Erie Bishop Lawrence Persico said he would collaborate in the creation of a compensation fund that is administered by a neutral third party, while the Philadelphia Archdiocese and the Harrisburg and Allentown dioceses suggested they are open to the idea.

Allowing lawsuits to be heard in courts, however, would force bigger payouts by the church and force the church to disclose more about clergymen who preyed on children and a church hierarchy that helped cover it up, say victim advocates.

A fight over the competing ideas could arrive in the state Legislature next month, on the heels of a state grand jury report released this month that said about 300 clergymen had sexually abused at least 1,000 children over seven decades in six dioceses.
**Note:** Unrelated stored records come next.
(** Writing the digits of [v] in front of [tmp]. *)
Lemma digits_loop_ok room v base digits tmp :
  digits_for base digits -> 0 <= v < base ^ Z.of_nat room -> (0 < room)%nat ->
  exists ds, digits_loop room v base digits tmp = Ok (ds ++ tmp) /\ value_of base ds = v /\
    (0 < length ds <= room)%nat /\
    (forall d ds', ds = d :: ds' -> digit_value d = 0 -> ds' = [] /\ v = 0).
Proof.
  intros (Hb & Hlen & Hdig). revert v tmp.
  induction room as [|room IH]; intros v tmp Hv Hr; [lia|]. cbn [digits_loop].
  set (d := List.nth (Z.to_nat (v mod base)) digits 0).
  pose proof (Z.mod_pos_bound v base ltac:(lia)) as Hm. pose proof (Z.div_mod v base ltac:(lia)) as Hdm.
  assert (digit_value d = v mod base) as Ed by (by apply Hdig).
  destruct (Z.eqb_spec (v / base) 0) as [E|E].
  - exists [d]. split; [done|]. unfold value_of. cbn. rewrite Ed. split; [lia|]. split; [lia|].
    intros d' ds' [= <- <-] Hz. split; [done|]. lia.
  - assert (0 <= v / base) as H0 by (apply Z.div_pos; lia).
    assert (v / base < base ^ Z.of_nat room) as H1.
    { apply Z.div_lt_upper_bound; [lia|]. rewrite Nat2Z.inj_succ, Z.pow_succ_r in Hv by lia. lia. }
    destruct room as [|room]; [cbn in H1; lia|].
    destruct (IH (v / base) (d :: tmp)) as (ds & -> & Ev & Hl & Hz); [lia|lia|].
    exists (ds ++ [d]). rewrite <- app_assoc. split; [done|].
    rewrite value_of_app, Ev. cbn. rewrite Ed, length_app. cbn. split; [lia|]. split; [lia|].
    intros d' ds' Heq Hd. destruct ds as [|d'' ds]; [cbn in Hl; lia|]. injection Heq as <- <-.
    destruct (Hz _ _ eq_refl Hd) as [_ ?]. lia.
Qed.

(** ** The buffer *)

(** The buffer after [w] was emitted into [buf]. *)
Definition overlay (buf : bytes) (cap : Z) (w : bytes) : bytes :=
  let m := Nat.min (length w) (Z.to_nat (cap - 1)) in
  if cap =? 0 then buf else take m (u8 <$> w) ++ drop m buf.
Definition after (buf : bytes) (cap : Z) (w : bytes) : out_t :=
  Out (overlay buf cap w) cap (u32 (Z.of_nat (length w))).

Section buffer.
Context (buf : bytes) (cap : Z) (Hcap : 0 <= cap < 2 ^ 32) (Hbuf : Z.of_nat (length buf) = cap).

Lemma overlay_length w : length (overlay buf cap w) = length buf.
Proof using Hbuf Hcap.
  unfold overlay. destruct (Z.eqb_spec cap 0); [done|].
  rewrite length_app, length_take, length_drop, length_fmap. lia.
Qed.

Lemma emit_after c w :
  Z.of_nat (length w) + 1 < 2 ^ 32 -> emit c (after buf cap w) = after buf cap (w ++ [c]).
Proof using Hbuf Hcap.
  intros Hw. unfold emit, after. cbn [o_buf o_cap o_len].
  rewrite u32_small by lia. rewrite length_app. cbn [length].
  replace (u32 (Z.of_nat (length w) + 1)) with (u32 (Z.of_nat (length w + 1))) by (f_equal; lia).
  f_equal. unfold overlay. destruct (Z.eqb_spec cap 0) as [E|E]; [done|]. cbn [negb andb].
  rewrite u32_small by lia. rewrite length_app. cbn [length].
  destruct (Z.ltb_spec (Z.of_nat (length w)) (cap - 1)) as [Hl|Hl].
  - rewrite Nat2Z.id. rewrite !Nat.min_l by lia.
    rewrite fmap_app, (take_ge (u8 <$> w)) by (rewrite length_fmap; lia).
    rewrite take_ge by (rewrite length_app, length_fmap; cbn; lia).
    rewrite insert_app_r_alt by (rewrite length_fmap; lia). rewrite length_fmap, Nat.sub_diag.
    rewrite <- app_assoc. f_equal. rewrite (drop_S buf (List.nth (length w) buf 0)) at 1.
    + cbn. by rewrite Nat.add_1_r.
    + rewrite list_lookup_lookup_total_lt by lia. f_equal. rewrite nth_lookup.
      by rewrite list_lookup_lookup_total_lt by lia.
  - rewrite !Nat.min_r by lia. f_equal. rewrite fmap_app, take_app_le by (rewrite length_fmap; lia). done.
Qed.
(* ===== verification/Usart.v ===== *)
(** * The USART2 driver ([usart.c], [usart_driver.c])

    Two ring buffers between the tasks and the interrupt handler.  The status
    register and the data register are hardware: what the handler reads from
    them are arguments, and the bytes it writes to the data register are
    collected in [u_sent]. *)
From S2P Require Import Prelude RingBuffer.

Definition RX_BUFFER_SIZE : nat := 16.
Definition TX_BUFFER_SIZE : nat := 16.
Definition USART_ENABLE_TXEIE : Z := Z.shiftl 1 7.
Definition USART_SR_RXNE : Z := Z.shiftl 1 5.
Definition USART_SR_TXE : Z := Z.shiftl 1 7.

Record usart : Type := Usart {
  u_cr1 : Z;
  u_rx : ring_buffer;
  u_tx : ring_buffer;
  u_sent : list Z; (* what was written to DR, in order *)
}.
Abbreviation UM := (prog usart).

Definition set_u_cr1 (v : Z) (u : usart) : usart := Usart v (u_rx u) (u_tx u) (u_sent u).

(** The buffers as the image has them. *)
Definition usart_boot : usart :=
  Usart 0 (Ring (repeat 0 RX_BUFFER_SIZE) (Z.of_nat RX_BUFFER_SIZE) 0 0)
          (Ring (repeat 0 TX_BUFFER_SIZE) (Z.of_nat TX_BUFFER_SIZE) 0 0) [].

(** ** The code *)

Definition on_rx {A} (m : RM A) : UM A := fun u =>
  match m (u_rx u) with
  | Ok (a, r) => Ok (a, Usart (u_cr1 u) r (u_tx u) (u_sent u))
  | Trap e => Trap e
  end.
Definition on_tx {A} (m : RM A) : UM A := fun u =>
  match m (u_tx u) with
  | Ok (a, r) => Ok (a, Usart (u_cr1 u) (u_rx u) r (u_sent u))
  | Trap e => Trap e
  end.
(** A write to the data register. *)
Definition write_DR (v : Z) : UM unit :=
  modify (fun u => Usart (u_cr1 u) (u_rx u) (u_tx u) (u_sent u ++ [u8 v])).

Definition bits (v mask : Z) : bool := negb (Z.land v mask =? 0).

(** [sr1] and [sr2] are the two reads of SR, [dr] the read of DR.  The result
    says whether [rx_sem] is posted. *)
Definition usart2_handler (sr1 sr2 dr : Z) : UM bool :=
  cr1 ← gets u_cr1;
  (if bits sr1 USART_SR_TXE && bits cr1 USART_ENABLE_TXEIE then
     empty ← gets (fun u => ring_buffer_empty (u_tx u));
     if negb empty then data ← on_tx ring_buffer_get; write_DR data
     else modify (set_u_cr1 (Z.land cr1 (Z.lnot USART_ENABLE_TXEIE)))
   else mret tt);;
  if bits sr2 USART_SR_RXNE then
    full ← gets (fun u => ring_buffer_full (u_rx u));
    if negb full then on_rx (ring_buffer_put dr);; mret true else mret false
  else mret false.

(** The wait loop ends only when an interrupt makes room: [Diverge] is the
    loop that still waits. *)
Definition usart2_putc (c : Z) : UM unit :=
  full ← gets (fun u => ring_buffer_full (u_tx u));
  if full : bool then raise Diverge
  else
    on_tx (ring_buffer_put (u8 c));;
    modify (fun u => set_u_cr1 (Z.lor (u_cr1 u) USART_ENABLE_TXEIE) u).

(** [None] is the return value [false]. *)
Definition usart2_getc : UM (option Z) :=
  empty ← gets (fun u => ring_buffer_empty (u_rx u));
  if empty : bool then mret None
  else c ← on_rx ring_buffer_get; mret (Some c).

(** What runs after [sys_sem_wait(rx_sem)] has returned. *)
Definition usart2_getc_blocking : UM Z := on_rx ring_buffer_get.

Fixpoint usart2_drv_read (len : nat) : UM (list Z) :=
  match len with
  | O => mret []
  | S len =>
      c ← usart2_getc;
      match c with
      | Some c => cs ← usart2_drv_read len; mret (c :: cs)
      | None => mret []
      end
  end.

(** ** Runs *)

(** A task writes or reads a character, or the interrupt fires. *)
Inductive usart_event :=
| UPut (c : Z)
| UGet
| UIrq (sr1 sr2 dr : Z).

(** What an event hands to the reader. *)
Definition usart_step (e : usart_event) : UM (list Z) :=
  match e with
  | UPut c => usart2_putc c;; mret []
  | UGet => c ← usart2_getc; mret (match c with Some c => [c] | None => [] end)
  | UIrq sr1 sr2 dr => _p ← usart2_handler sr1 sr2 dr; mret []
  end.

(** The characters an event puts into the receive buffer: none when it is
    full, and the data register is not even read then. *)
Definition accepted (e : usart_event) (u : usart) : list Z :=
  match e with
  | UIrq _ sr2 dr => if bits sr2 USART_SR_RXNE && negb (ring_buffer_full (u_rx u)) then [u8 dr] else []
  | _ => []
  end.
Definition offered (e : usart_event) : list Z := match e with UPut c => [u8 c] | _ => [] end.

(** Events in order; the result: what was read, what was put into the transmit
    buffer and what was accepted by the receive buffer. *)
Fixpoint usart_run (es : list usart_event) (u : usart) : result (list Z * list Z * list Z * usart) :=
  match es with
  | [] => Ok ([], [], [], u)
  | e :: es =>
      '(got, u') ← usart_step e u;
      '(gots, offs, accs, u'') ← usart_run es u';
      Ok (got ++ gots, offered e ++ offs, accepted e u ++ accs, u'')
  end.

(** The transmit buffer holds [t] and the receive buffer [r]. *)
Definition usart_rep (u : usart) (r t : list Z) : Prop := ring_rep (u_rx u) r /\ ring_rep (u_tx u) t.

Lemma u8_u8 z : u8 (u8 z) = u8 z.
Proof. unfold u8. by rewrite Zmod_mod. Qed.

Lemma usart_tx_step u r t sr :
  usart_rep u r t -> Forall (fun x => u8 x = x) t ->
  exists u' t', (cr1 ← gets u_cr1;
    if bits sr USART_SR_TXE && bits cr1 USART_ENABLE_TXEIE then
      empty ← gets (fun u => ring_buffer_empty (u_tx u));
      if negb empty then data ← on_tx ring_buffer_get; write_DR data
      else modify (set_u_cr1 (Z.land cr1 (Z.lnot USART_ENABLE_TXEIE)))
    else mret tt) u = Ok (tt, u') /\
    usart_rep u' r t' /\ u_sent u' ++ t' = u_sent u ++ t /\ u_rx u' = u_rx u /\
    Forall (fun x => u8 x = x) t'.
Proof.
  intros [Hr Ht] Hb. unfold gets, mbind, prog_bind.
  destruct (bits sr USART_SR_TXE && bits (u_cr1 u) USART_ENABLE_TXEIE).
  2: { by exists u, t. }
  rewrite (ring_empty_ok _ _ Ht). destruct t as [|x t]; cbn [negb].
  - rewrite bool_decide_true by done. cbn [negb]. eexists _, []. by split_and!.
  - rewrite bool_decide_false by done. cbn [negb]. destruct (ring_get_ok _ _ _ Ht) as (tx & E & Ht' & _).
    unfold on_tx. rewrite E. eexists _, t. split; [done|]. apply Forall_cons in Hb as [Hx Hb].
    split_and!; cbn; try done. by rewrite Hx, <- app_assoc.
Qed.

Lemma handler_ok u r t sr1 sr2 dr :
  usart_rep u r t -> Forall (fun x => u8 x = x) t ->
  exists u' t', usart2_handler sr1 sr2 dr u =
      Ok (bits sr2 USART_SR_RXNE && negb (ring_buffer_full (u_rx u)), u') /\
    usart_rep u' (r ++ accepted (UIrq sr1 sr2 dr) u) t' /\ u_sent u' ++ t' = u_sent u ++ t /\
    Forall (fun x => u8 x = x) t'.
Proof.
  intros Hu Hb. destruct (usart_tx_step u r t sr1 Hu Hb) as (u1 & t1 & E & [Hr Ht] & Es & Erx & Hb1).
  unfold usart2_handler, accepted.
  assert (forall k : UM bool, (cr1 ← gets u_cr1;
    (if bits sr1 USART_SR_TXE && bits cr1 USART_ENABLE_TXEIE then
      empty ← gets (fun u => ring_buffer_empty (u_tx u));
      if negb empty then data ← on_tx ring_buffer_get; write_DR data
      else modify (set_u_cr1 (Z.land cr1 (Z.lnot USART_ENABLE_TXEIE)))
    else mret tt);; k) u = k u1) as Hk.
  { intros k. rewrite <- (prog_bind_ok _ (fun _ => k) _ _ _ E). by rewrite prog_bind_assoc. }
  rewrite Hk. clear Hk E. destruct (bits sr2 USART_SR_RXNE); cbn [andb].
  2: { exists u1, t1. rewrite app_nil_r. by split_and!. }
  unfold gets, mbind, prog_bind. rewrite Erx. destruct (ring_buffer_full (u_rx u)) eqn:Ef; cbn [negb].
  - exists u1, t1. rewrite app_nil_r. by split_and!.
  - rewrite <- Erx in Ef. destruct (ring_put_ok _ _ dr Hr Ef) as (rx & E & Hr' & _).
    unfold on_rx. rewrite E. eexists _, t1. split_and!; done.
Qed.

(** Nothing is lost, repeated or reordered between the tasks and the wire. *)
Lemma usart_run_ok es u r t gots offs accs u' :
  usart_rep u r t -> Forall (fun x => u8 x = x) t ->
  usart_run es u = Ok (gots, offs, accs, u') ->
  exists r' t', usart_rep u' r' t' /\
    u_sent u' ++ t' = u_sent u ++ t ++ offs /\ gots ++ r' = r ++ accs.
Proof.
  revert u r t gots offs accs. induction es as [|e es IH]; intros u r t gots offs accs Hu Hb E.
  { cbn in E. injection E as <- <- <- <-. exists r, t. by rewrite !app_nil_r. }
  cbn [usart_run] in E. unfold mbind, result_bind in E.
  assert (exists got u1 r1 t1, usart_step e u = Ok (got, u1) /\ usart_rep u1 r1 t1 /\
    u_sent u1 ++ t1 = u_sent u ++ t ++ offered e /\ got ++ r1 = r ++ accepted e u /\
    Forall (fun x => u8 x = x) t1 \/ usart_step e u = Trap Diverge) as (got & u1 & r1 & t1 & Hstep).
  { destruct Hu as [Hr Ht]. destruct e as [c| |sr1 sr2 dr]; cbn [usart_step offered accepted].
    - unfold usart2_putc, gets. destruct (ring_buffer_full (u_tx u)) eqn:Ef.
      { exists [], u, r, t. right. unfold mbind, prog_bind. by rewrite Ef. }
      destruct (ring_put_ok _ _ (u8 c) Ht Ef) as (tx & Ep & Ht' & _). rewrite u8_u8 in Ht'.
      eexists [], _, r, (t ++ [u8 c]). left. unfold mbind, prog_bind, on_tx. rewrite Ef, Ep.
      split; [done|]. split; [done|]. cbn. rewrite app_nil_r. split_and!; [done|done|].
      apply Forall_app. split; [done|]. by repeat constructor; rewrite u8_u8.
    - unfold usart2_getc, gets, mbind, prog_bind. rewrite (ring_empty_ok _ _ Hr).
      destruct r as [|x r].
      + rewrite bool_decide_true by done. exists [], u, [], t. left. by rewrite app_nil_r.
      + rewrite bool_decide_false by done. destruct (ring_get_ok _ _ _ Hr) as (rx & Eg & Hr' & _).
        unfold on_rx. rewrite Eg. eexists [x], _, r, t. left. split; [done|]. split; [done|].
        cbn. by rewrite !app_nil_r.
    - destruct (handler_ok u r t sr1 sr2 dr (conj Hr Ht) Hb) as (u1 & t1 & Eh & Hu1 & Es & Hb1).
      eexists [], u1, _, t1. left. unfold mbind, prog_bind. rewrite Eh.
      split; [done|]. split; [exact Hu1|]. rewrite app_nil_r. by split_and!. }
  destruct Hstep as [(Ee & Hu1 & Es & Eg & Hb1)|Ee]; rewrite Ee in E; [|done].
  destruct (usart_run es u1) as [[[[g o] ac] u2]|] eqn:Er; [|done]. injection E as <- <- <- <-.
  destruct (IH _ _ _ _ _ _ Hu1 Hb1 Er) as (r' & t' & Hu' & Es' & Eg').
  exists r', t'. split; [done|]. split.
  - rewrite Es', !app_assoc, Es. by rewrite <- !app_assoc.
  - by rewrite <- app_assoc, Eg', !app_assoc, Eg.
Qed.

Lemma usart_boot_rep : usart_rep usart_boot [] [].
Proof. split; by apply (ring_init 16); [lia|]. Qed.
The report prompted new calls for changing state law to allow adults abused as children to sue in court, even if they had been barred by a prior time limit in law.

It is a change in state law that bishops have successfully fought in recent years, even as a handful of other states have opened such windows to let victims sue the church.

Catholic Church officials maintain that such a so-called “reviver” law is unconstitutional in Pennsylvania, although legal scholars disagree over the question. Current law gives victims of child sexual abuse until they turn 30 to file a lawsuit.

The Philadelphia Archdiocese said Wednesday (Aug. 29) it has paid more than $10 million in recent years to help hundreds of victims, “regardless of whether their claims are barred” by time limits in state law.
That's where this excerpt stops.